(** C15.  The same client fetches a CSRF token and, while that is fresh, signs out or
    deletes its account.  It is answered 200 with both cookies cleared, no session of
    the user is left, and if it asked to be deleted no account either. *)
Theorem session_can_be_ended e1 {HG1 : GormLaws e1} {HC1 : ClockLaws e1} {HB1 : BcryptLaws e1}
    e2 {HC2 : ClockLaws e2} {HR2 : RandLaws e2}
    e3 {HG3 : GormLaws e3} {HC3 : ClockLaws e3} {HB3 : BcryptLaws e3} {HF3 : Faultless e3} {HS : Signs j}
    i1 red1 c1 s1 c1' resp i2 red2 c2 s2 token i3 red3 c3 s3 o3 c3' s3' row :
  in_int64 (CSRFTokenTTL (Auth F cfg)) ->
  third_parties e1 -> signs_in e1 i1 red1 c1 s1 c1' resp ->
  third_parties e2 -> fetches e2 i2 red2 c2 s2 token ->
  lets_in e3 c3 -> incoming c3 -> asks ELogout c3 \/ asks EDeleteAccount c3 ->
  gives_back c1' c3 -> within_lifetime e1 e3 -> rq_Header (g_req c3) CSRFHeader = token -> csrf_fresh e2 e3 ->
  selected TUsers (user_has_id (gu_ID (ar_User resp))) (st_db s3) row ->
  run e3 (app i3 red3 c3) s3 = ((o3, c3'), s3') ->
  exists message, farewell (gu_ID (ar_User resp)) message (asks EDeleteAccount c3) c3' (st_db s3').
Proof using All.
  intros Hcsrf Hthird Hin Hthird2 Hfetch Hdoor Hnew Hasks Hback Hlife Hhd Hfresh Hrow Hr.
  destruct (session_recognised e1 e3 i1 red1 c1 s1 c1' resp c3 Hthird Hin Hback Hlife) as [Hck Hrec].
  pose proof (fetched_accepted e2 e3 i2 red2 c2 s2 token Hthird2 Hfetch Hcsrf Hfresh) as Hok. rewrite <- Hhd in Hok.
  assert (Hone : forall ep message gone, asks ep c3 -> ep = ELogout \/ ep = EDeleteAccount ->
    (forall c4 s4, incoming c4 -> GetUserIDFromContext u c4 = Ret (Ok (gu_ID (ar_User resp))) -> st_db s4 = st_db s3 ->
       leaves e3 (farewell (gu_ID (ar_User resp)) message gone) (endpoint_handler F cfg j u PingCheck format i3 ep c4) s4) ->
    farewell (gu_ID (ar_User resp)) message gone c3' (st_db s3')).
  { intros ep message gone Hep Hone Hh. refine (leaves_run e3 _ _ _ _ _ _ Hr).
    eapply (leaves_reached e3 ep); [done|done| |apply closed_farewell|exact Hck|exact Hrec|done|].
    { destruct Hone as [-> | ->]; apply (bool_decide_unpack _); exact I. }
    intros c4 s4 Hc4 Hk4 Hid Hs4. apply Hh; [exact (incoming_handler c3 c4 Hnew Hc4 Hk4)|done|done]. }
  destruct Hasks as [Hep|Hep]; eexists.
  - destruct (Hone ELogout "Logged out successfully" False Hep ltac:(by left)) as (H1 & H2 & H3 & _).
    { intros c4 s4 (Hx & Hw & Hk) Hid _. by apply leaves_logged_out. }
    split; [exact H1|]. split; [exact H2|]. split; [exact H3|].
    intros (r & Hr1 & He1). destruct Hep as (r' & Hr2 & He2). congruence.
  - destruct (Hone EDeleteAccount "Account deleted" True Hep ltac:(by right)) as (H1 & H2 & H3 & H4).
    { intros c4 s4 (Hx & Hw & Hk) Hid Hs4. apply (leaves_deleted e3 (gu_ID (ar_User resp)) row c4 s4); [by rewrite Hs4|done..]. }
    split; [exact H1|]. split; [exact H2|]. split; [exact H3|]. auto.
Qed.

┄┄┄┄┄┄

Task details
Exactly as written above, reproduce all of the entries.

Result of this exercise
(** C15.  The same client fetches a CSRF token and, while that is fresh, signs out or
    deletes its account.  It is answered 200 with both cookies cleared, no session of
    the user is left, and if it asked to be deleted no account either. *)
Theorem session_can_be_ended e1 {HG1 : GormLaws e1} {HC1 : ClockLaws e1} {HB1 : BcryptLaws e1}
    e2 {HC2 : ClockLaws e2} {HR2 : RandLaws e2}
    e3 {HG3 : GormLaws e3} {HC3 : ClockLaws e3} {HB3 : BcryptLaws e3} {HF3 : Faultless e3} {HS : Signs j}
    i1 red1 c1 s1 c1' resp i2 red2 c2 s2 token i3 red3 c3 s3 o3 c3' s3' row :
  in_int64 (CSRFTokenTTL (Auth F cfg)) ->
  third_parties e1 -> signs_in e1 i1 red1 c1 s1 c1' resp ->
  third_parties e2 -> fetches e2 i2 red2 c2 s2 token ->
  lets_in e3 c3 -> incoming c3 -> asks ELogout c3 \/ asks EDeleteAccount c3 ->
  gives_back c1' c3 -> within_lifetime e1 e3 -> rq_Header (g_req c3) CSRFHeader = token -> csrf_fresh e2 e3 ->
  selected TUsers (user_has_id (gu_ID (ar_User resp))) (st_db s3) row ->
  run e3 (app i3 red3 c3) s3 = ((o3, c3'), s3') ->
  exists message, farewell (gu_ID (ar_User resp)) message (asks EDeleteAccount c3) c3' (st_db s3').
Proof using All.
  intros Hcsrf Hthird Hin Hthird2 Hfetch Hdoor Hnew Hasks Hback Hlife Hhd Hfresh Hrow Hr.
  destruct (session_recognised e1 e3 i1 red1 c1 s1 c1' resp c3 Hthird Hin Hback Hlife) as [Hck Hrec].
  pose proof (fetched_accepted e2 e3 i2 red2 c2 s2 token Hthird2 Hfetch Hcsrf Hfresh) as Hok. rewrite <- Hhd in Hok.
  assert (Hone : forall ep message gone, asks ep c3 -> ep = ELogout \/ ep = EDeleteAccount ->
    (forall c4 s4, incoming c4 -> GetUserIDFromContext u c4 = Ret (Ok (gu_ID (ar_User resp))) -> st_db s4 = st_db s3 ->
       leaves e3 (farewell (gu_ID (ar_User resp)) message gone) (endpoint_handler F cfg j u PingCheck format i3 ep c4) s4) ->
    farewell (gu_ID (ar_User resp)) message gone c3' (st_db s3')).
  { intros ep message gone Hep Hone Hh. refine (leaves_run e3 _ _ _ _ _ _ Hr).
    eapply (leaves_reached e3 ep); [done|done| |apply closed_farewell|exact Hck|exact Hrec|done|].
    { destruct Hone as [-> | ->]; apply (bool_decide_unpack _); exact I. }
    intros c4 s4 Hc4 Hk4 Hid Hs4. apply Hh; [exact (incoming_handler c3 c4 Hnew Hc4 Hk4)|done|done]. }
  destruct Hasks as [Hep|Hep]; eexists.
  - destruct (Hone ELogout "Logged out successfully" False Hep ltac:(by left)) as (H1 & H2 & H3 & _).
    { intros c4 s4 (Hx & Hw & Hk) Hid _. by apply leaves_logged_out. }
    split; [exact H1|]. split; [exact H2|]. split; [exact H3|].
    intros (r & Hr1 & He1). destruct Hep as (r' & Hr2 & He2). congruence.
  - destruct (Hone EDeleteAccount "Account deleted" True Hep ltac:(by right)) as (H1 & H2 & H3 & H4).
    { intros c4 s4 (Hx & Hw & Hk) Hid Hs4. apply (leaves_deleted e3 (gu_ID (ar_User resp)) row c4 s4); [by rewrite Hs4|done..]. }
    split; [exact H1|]. split; [exact H2|]. split; [exact H3|]. auto.
Qed.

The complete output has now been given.